The survey focused on three areas: understanding marketers' perspectives on product placement, understanding consumers' perspectives on product placement and consumers' research and purchase behaviors. The report found that:
Marketers' are overwhelmingly optimistic about product placement – In fact, 86% of U.S. marketers who've tried product placement rate it highly, while 81% consider it to be an effective marketing channel. Additionally, 91% see it as effective in reaching non-ad supported audiences.
To top it off, eight-in-10 marketers consider AI to be very important when making a decision about what marketing company to use for product placement opportunities.
Successful product placement can elicit positive emotions in viewers – A little over six-in-10 (63%) of respondents reported feeling positive emotions (happiness, inspiration, interest, and/or curiosity) after seeing a product or brand in a film or TV programs, while 47% like seeing their favorite brands and products in TV shows and films. Given a choice, a majority (52%) of consumers would prefer to watch a TV program with product placement over advertising.
Consumers are quick to research products and brands they see on screen – Three-quarters (75%) of consumers have searched for a product/brand on at least one platform after seeing it on TV/film, furthermore, 57% of those consumers go on to purchase the same product, or a different product from the same brand.

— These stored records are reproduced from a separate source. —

(* ===== verification/HttpResponse.v ===== *)
(** * HttpResponse: building a response

    Models [soc/http/include/HttpResponse.h], [soc/http/src/HttpResponse.cc],
    [soc/http/include/HttpCookie.h] and [soc/http/src/HttpCookie.cc].  The connection a builder writes to is the
    channel; the files are a map from names to contents and modification times
    (as [strftime] prints them), and compression is zlib's, a parameter. *)
From S2P Require Import Prelude CStr Buffer EncodeUtil Base64 HttpUtil HttpMap HttpHeader HttpAuth HttpRequest Channel JsonLexer JsonParser.

(** ** [HttpCookie] *)
Module HttpCookie.

Record t := Make {
  map_ : HttpMap.t bytes; expires_ : bytes; domain_ : bytes; path_ : bytes;
  max_age_ : Z; secure_ : bool; http_only_ : bool }.

Definition new : t := Make ∅ [] [] [] 0 false false.
Definition add (key value : bytes) (c : t) : t :=
  Make (HttpMap.add key value (map_ c)) (expires_ c) (domain_ c) (path_ c) (max_age_ c) (secure_ c) (http_only_ c).
Definition setExpires (expires : bytes) (c : t) : t :=
  Make (map_ c) expires (domain_ c) (path_ c) (max_age_ c) (secure_ c) (http_only_ c).
Definition setDomain (domain : bytes) (c : t) : t :=
  Make (map_ c) (expires_ c) domain (path_ c) (max_age_ c) (secure_ c) (http_only_ c).
Definition setPath (path : bytes) (c : t) : t :=
  Make (map_ c) (expires_ c) (domain_ c) path (max_age_ c) (secure_ c) (http_only_ c).
Definition setMaxAge (second : Z) (c : t) : t :=
  Make (map_ c) (expires_ c) (domain_ c) (path_ c) second (secure_ c) (http_only_ c).
Definition setSecure (secure : bool) (c : t) : t :=
  Make (map_ c) (expires_ c) (domain_ c) (path_ c) (max_age_ c) secure (http_only_ c).
Definition setHttpOnly (httponly : bool) (c : t) : t :=
  Make (map_ c) (expires_ c) (domain_ c) (path_ c) (max_age_ c) (secure_ c) httponly.

(** The loop over the pairs, [n] of which are left. *)
Fixpoint pairs (l : list (bytes * bytes)) (i n : nat) (str : bytes) : bytes :=
  match l with
  | [] => str
  | (key, value) :: l =>
      let str := str ++ key ++ bs "=" ++ value in
      let i := S i in
      pairs l i n (if i <? n then str ++ bs "; " else str)
  end.

Definition option_part (name value : bytes) : bytes := if bool_decide (value = []) then [] else bs "; " ++ name ++ value.

(** [l] is the order in which the hash table is traversed. *)
Definition toString (l : list (bytes * bytes)) (c : t) : bytes :=
  pairs l 0 (HttpMap.size (map_ c)) []
  ++ option_part (bs "Expires=") (expires_ c) ++ option_part (bs "Domain=") (domain_ c)
  ++ option_part (bs "Path=") (path_ c)
  ++ (if (0 <? max_age_ c)%Z then bs "; Max-Age=" ++ to_string (max_age_ c) else [])
  ++ (if secure_ c then bs "; Secure" else []) ++ (if http_only_ c then bs "; HttpOnly" else []).

End HttpCookie.

(** ** [HttpResponseBuilder] *)
Module HttpResponse.

Record t := Make {
  uri_ : bytes; file_name_ : bytes; version_ : HttpVersion; header_ : HttpHeader.t; method_ : HttpMethod;
  resp_file_ : bool; keepalive_ : bool; compressed_ : bool; code_ : Z; tmp_buffer_ : Buffer.t }.

(** The request's method and version are indeterminate until its request line
    is parsed. *)
Definition new (date : bytes) (r : HttpRequest.t) : result t :=
  let* version := of_option Undefined (HttpRequest.version_ r) in
  let* method := of_option Undefined (HttpRequest.method_ r) in
  let header := HttpHeader.add (bs "Server") (bs "socnet") [] in
  let header := HttpHeader.add (bs "Content-Type") (bs "application/octet-stream") header in
  let header := HttpHeader.add (bs "Date") date header in
  Ok (Make (HttpRequest.url_ r) [] version header method false (HttpRequest.keepalive_ r) (HttpRequest.compressed_ r)
        HttpStatus.OK (Buffer.retiredAll (Buffer.new Buffer.default_size))).

(** *** Setters *)
Definition setVersion (v : HttpVersion) (b : t) : t :=
  Make (uri_ b) (file_name_ b) v (header_ b) (method_ b) (resp_file_ b) (keepalive_ b) (compressed_ b) (code_ b) (tmp_buffer_ b).
Definition setKeepAlive (on : bool) (b : t) : t :=
  Make (uri_ b) (file_name_ b) (version_ b) (header_ b) (method_ b) (resp_file_ b) on (compressed_ b) (code_ b) (tmp_buffer_ b).
Definition setCode (code : Z) (b : t) : t :=
  Make (uri_ b) (file_name_ b) (version_ b) (header_ b) (method_ b) (resp_file_ b) (keepalive_ b) (compressed_ b) code (tmp_buffer_ b).
Definition set_header_ (h : HttpHeader.t) (b : t) : t :=
  Make (uri_ b) (file_name_ b) (version_ b) h (method_ b) (resp_file_ b) (keepalive_ b) (compressed_ b) (code_ b) (tmp_buffer_ b).
Definition set_compressed (c : bool) (b : t) : t :=
  Make (uri_ b) (file_name_ b) (version_ b) (header_ b) (method_ b) (resp_file_ b) (keepalive_ b) c (code_ b) (tmp_buffer_ b).
Definition set_body (file : bytes) (resp_file : bool) (q : Buffer.t) (b : t) : t :=
  Make (uri_ b) file (version_ b) (header_ b) (method_ b) resp_file (keepalive_ b) (compressed_ b) (code_ b) q.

Almost one-in-five (17%) made the purchase as they were watching, 12% did so within two hours, 14% waited more than a day and 18% took longer than one week.
"We found that 46 percent of consumers have actually learned about a product for the first time after seeing it on TV or in movies. That's a staggering number and speaks to the effectiveness of product placement throughout the marketing funnel, from driving awareness and cultural relevance all the way down to sales and marketing," says Erin Schmidt, Chief Product Placement Officer of BENlabs. "Combining the power of this marketing channel with AI allows brands to target the audience most likely to drive ROI for their entertainment marketing investments."

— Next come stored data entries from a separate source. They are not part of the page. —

(* ===== verification/ServerDate.v ===== *)
(** * ServerDate: the date of a response

    Models [TimeStamp::getServerDate] of [soc/net/include/TimeStamp.h] down to
    what it uses of the C library: [gmtime] with the calendar, and [strftime]
    with the conversions of its format.  [time(nullptr)] is the argument. *)
From S2P Require Import Prelude CStr Buffer HttpUtil HttpHeader HttpAuth HttpRequest HttpResponse.
Local Open Scope Z_scope.

Module ServerDate.

(** ** [struct tm] and [gmtime] *)
Record tm := Tm {
  tm_sec : Z; tm_min : Z; tm_hour : Z; tm_mday : Z; tm_mon : nat; tm_year : Z; tm_wday : nat; tm_yday : Z }.

(** The days from the epoch to the first of January of a year. *)
Definition year_start (y : Z) : Z := 365 * (y - 1970) + (y - 1969) / 4 - (y - 1901) / 100 + (y - 1601) / 400.
Definition is_leap (y : Z) : bool := (y mod 4 =? 0) && (negb (y mod 100 =? 0) || (y mod 400 =? 0)).
Definition month_days (y : Z) : list Z := [31; if is_leap y then 29 else 28; 31; 30; 31; 30; 31; 31; 30; 31; 30; 31].

(** The year of a day: the average length of a year gives it up to one. *)
Definition year_of (days : Z) : Z :=
  let y := 1970 + days * 400 / 146097 in
  if days <? year_start y then y - 1 else if year_start (y + 1) <=? days then y + 1 else y.
Fixpoint month_of (lens : list Z) (d : Z) (m : nat) : nat * Z :=
  match lens with
  | l :: lens => if d <? l then (m, d) else month_of lens (d - l) (S m)
  | [] => (m, d)
  end.

(** [NULL] when the year is not an [int]. *)
Definition gmtime (t : Z) : option tm :=
  let days := t / 86400 in
  let secs := t mod 86400 in
  let y := year_of days in
  let (m, d) := month_of (month_days y) (days - year_start y) 0 in
  if (INT_MIN <=? y - 1900) && (y - 1900 <=? INT_MAX)
  then Some (Tm (secs mod 60) (secs / 60 mod 60) (secs / 3600) (d + 1) m (y - 1900) (Z.to_nat ((days + 4) mod 7)) (days - year_start y))
  else None.

(** ** [strftime] *)
Definition wdays : list bytes := [bs "Sun"; bs "Mon"; bs "Tue"; bs "Wed"; bs "Thu"; bs "Fri"; bs "Sat"].
Definition months : list bytes :=
  [bs "Jan"; bs "Feb"; bs "Mar"; bs "Apr"; bs "May"; bs "Jun"; bs "Jul"; bs "Aug"; bs "Sep"; bs "Oct"; bs "Nov"; bs "Dec"].
Definition two (z : Z) : bytes := [digit (Z.to_nat (z / 10)); digit (Z.to_nat (z mod 10))].

Definition conversion (c : ascii) (x : tm) : option bytes :=
  if bool_decide (c = "a"%char) then wdays !! tm_wday x
  else if bool_decide (c = "d"%char) then Some (two (tm_mday x))
  else if bool_decide (c = "b"%char) then months !! tm_mon x
  else if bool_decide (c = "Y"%char) then Some (to_string (tm_year x + 1900))
  else if bool_decide (c = "H"%char) then Some (two (tm_hour x))
  else if bool_decide (c = "M"%char) then Some (two (tm_min x))
  else if bool_decide (c = "S"%char) then Some (two (tm_sec x))
  else None.

Fixpoint format (fmt : bytes) (x : tm) : option bytes :=
  match fmt with
  | [] => Some []
  | "%"%char :: c :: fmt =>
      match conversion c x, format fmt x with Some s, Some r => Some (s ++ r) | _, _ => None end
  | c :: fmt => match format fmt x with Some r => Some (c :: r) | None => None end
  end.

(** What [strftime] leaves in a buffer of [max] bytes, without the zero; it is
    not specified when the text does not fit. *)
Definition strftime (max : nat) (fmt : bytes) (x : tm) : result bytes :=
  let* s := of_option Undefined (format fmt x) in
  if (length s <? max)%nat then Ok s else Err Undefined.

(** [TimeStamp::getServerDate] at the time [t]. *)
Definition getServerDate (t : Z) : result bytes :=
  let* x := of_option Undefined (gmtime t) in
  let* s := strftime 50 (bs "%a, %d %b %Y %H:%M:%S GMT") x in
  Ok (c_str s).

(** ** The calendar *)
Lemma year_start_succ y : year_start (y + 1) = year_start y + (if is_leap y then 366 else 365).
Proof.
  unfold year_start, is_leap.
  destruct (Z.eqb_spec (y mod 4) 0), (Z.eqb_spec (y mod 100) 0), (Z.eqb_spec (y mod 400) 0); cbn; Z.div_mod_to_equations; lia.
Qed.

Lemma year_of_spec days : 0 <= days -> year_start (year_of days) <= days < year_start (year_of days + 1).
Proof.
  intros H. unfold year_of. set (y := 1970 + _).
  assert (year_start (y - 1) <= days < year_start (y + 2)) as Hy.
  { unfold y, year_start. Z.div_mod_to_equations. lia. }
  destruct (Z.ltb_spec days (year_start y)); [replace (y - 1 + 1) with y by lia; lia|].
  destruct (Z.leb_spec (year_start (y + 1)) days); [replace (y + 1 + 1) with (y + 2) by lia|]; lia.
Qed.

Lemma year_start_mono y z : y <= z -> year_start y <= year_start z.
Proof.
  intros H. destruct (decide (y = z)) as [->|Hne]; [lia|]. assert (y + 1 <= z) as H1 by lia. clear H Hne.
  unfold year_start. Z.div_mod_to_equations. lia.
Qed.

Lemma year_bounds days y :
  0 <= days < 2932897 -> year_start y <= days < year_start (y + 1) -> 1970 <= y < 10000.
Proof.
  intros Hd Hy. split.
  - destruct (Z.le_gt_cases 1970 y); [done|]. pose proof (year_start_mono (y + 1) 1970 ltac:(lia)).
    change (year_start 1970) with 0 in *. lia.
  - destruct (Z.lt_ge_cases y 10000); [done|]. pose proof (year_start_mono 10000 y ltac:(lia)).
    change (year_start 10000) with 2932897 in *. lia.
Qed.

Definition sum (l : list Z) : Z := foldr Z.add 0 l.

Lemma sum_months y : sum (month_days y) = if is_leap y then 366 else 365.
Proof. unfold month_days. by destruct (is_leap y). Qed.

Lemma month_of_spec lens d m0 m r :
  month_of lens d m0 = (m, r) -> 0 <= d < sum lens ->
  exists k, m = (m0 + k)%nat /\ sum (take k lens) + r = d /\ exists l, lens !! k = Some l /\ 0 <= r < l.
Proof.
  revert d m0. induction lens as [|l lens IH]; intros d m0 H Hd; [cbn in Hd; lia|].
  cbn [month_of] in H. change (sum (l :: lens)) with (l + sum lens) in Hd.
  destruct (Z.ltb_spec d l).
  - injection H as <- <-. exists 0%nat. rewrite Nat.add_0_r. split; [done|]. split; [done|]. exists l. split; [done|lia].
  - destruct (IH _ _ H ltac:(lia)) as (k & -> & Hs & Hl). exists (S k). split; [lia|]. split; [|done].
    change (sum (take (S k) (l :: lens))) with (l + sum (take k lens)). lia.
Qed.

(** The seconds since the epoch, by the formula of POSIX. *)
Definition posix_seconds (x : tm) : Z :=
  tm_sec x + tm_min x * 60 + tm_hour x * 3600 + tm_yday x * 86400 + (tm_year x - 70) * 31536000
  + ((tm_year x - 69) / 4) * 86400 - ((tm_year x - 1) / 100) * 86400 + ((tm_year x + 299) / 400) * 86400.

Lemma posix_split x :
  posix_seconds x = tm_sec x + 60 * tm_min x + 3600 * tm_hour x + 86400 * (year_start (tm_year x + 1900) + tm_yday x).
Proof.
  unfold posix_seconds, year_start. replace (tm_year x + 1900 - 1969) with (tm_year x - 69) by lia.
  replace (tm_year x + 1900 - 1901) with (tm_year x - 1) by lia. replace (tm_year x + 1900 - 1601) with (tm_year x + 299) by lia. lia.
Qed.

(** Up to the end of the year 9999. *)
Definition end_of_dates : Z := 253402300800.

Lemma gmtime_spec t :
  0 <= t < end_of_dates -> exists x, gmtime t = Some x
    /\ 0 <= tm_sec x < 60 /\ 0 <= tm_min x < 60 /\ 0 <= tm_hour x < 24 /\ 70 <= tm_year x < 8100
    /\ 1 <= tm_mday x <= 31 /\ (tm_mon x < 12)%nat /\ tm_yday x = sum (take (tm_mon x) (month_days (tm_year x + 1900))) + tm_mday x - 1
    /\ tm_wday x = Z.to_nat ((t / 86400 + 4) mod 7) /\ posix_seconds x = t.
Proof.
  unfold end_of_dates. intros Ht. unfold gmtime. set (days := t / 86400). set (secs := t mod 86400).
  assert (0 <= days < 2932897 /\ 0 <= secs < 86400 /\ t = 86400 * days + secs) as (Hd & Hs & He)
    by (unfold days, secs; Z.div_mod_to_equations; lia).
  pose proof (year_of_spec days ltac:(lia)) as Hy. set (y := year_of days) in *.
  pose proof (year_bounds days y Hd Hy) as Hr. rewrite year_start_succ in Hy.
  destruct (month_of _ _ 0) as [m d] eqn:Em. apply month_of_spec in Em as (k & -> & Hk & l & Hl & Hdl); [|rewrite sum_months; lia].
  rewrite (proj2 (Z.leb_le _ _)), (proj2 (Z.leb_le _ _)) by (unfold INT_MIN, INT_MAX; lia). cbn [andb].
  eexists. split; [done|]. cbn [tm_sec tm_min tm_hour tm_year tm_mday tm_mon tm_yday tm_wday Nat.add].
  assert (l <= 31) as Hl31.
  { apply list_elem_of_lookup_2 in Hl. assert (Forall (fun l => l <= 31) (month_days y)) as Hf
      by (unfold month_days; destruct (is_leap y); repeat constructor; lia).
    rewrite Forall_forall in Hf. by apply Hf. }
  replace (y - 1900 + 1900) with y by lia.
  split_and!; try done; try (Z.div_mod_to_equations; lia).
  - apply lookup_lt_Some in Hl. by destruct (is_leap y).
  - rewrite posix_split. cbn [tm_sec tm_min tm_hour tm_year tm_yday]. replace (y - 1900 + 1900) with y by lia.
    rewrite He. Z.div_mod_to_equations. lia.
Qed.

Ad avoidance is at all-time highs, with over 41% of viewers habitually skipping or avoiding television advertisements. Combined with a massive shift to ad-free streaming platforms, this makes it harder than ever for businesses to reach audiences through traditional methods. BENlabs' newest report, with insights from approximately 350 marketing managers and 650 consumers, found product placement offers a strong new avenue for businesses to reach, retain and grow their customer base.
Methodology
BENlabs surveyed 349 senior marketing managers or above with direct responsibility for marketing spend and/or marketing innovation at their brands (December 2022), and 657 US consumers (excluding those who work in marketing and advertising) about their TV viewing habits and views on product placement within TV programs and films (April 2023). Unless otherwise specified, there were no significant differences in responses by age, gender, or viewing habits.
About BENlabs
BENlabs is an entertainment AI company that integrates brands into influencer, streaming, TV, music and film content with guaranteed ROI. BENlabs offers clients the world's largest influencer marketing business, comprising the world's largest product placement, promotions and licensing agency combined with TubeBuddy, the largest AI SaaS platform to help 15 million creators and brands optimize their audience and channel growth. BENlabs works with the world's top brands and creators, including Microsoft, General Motors, Frito-Lay, Bloomingdales, Tencent and Reckitt Benckiser.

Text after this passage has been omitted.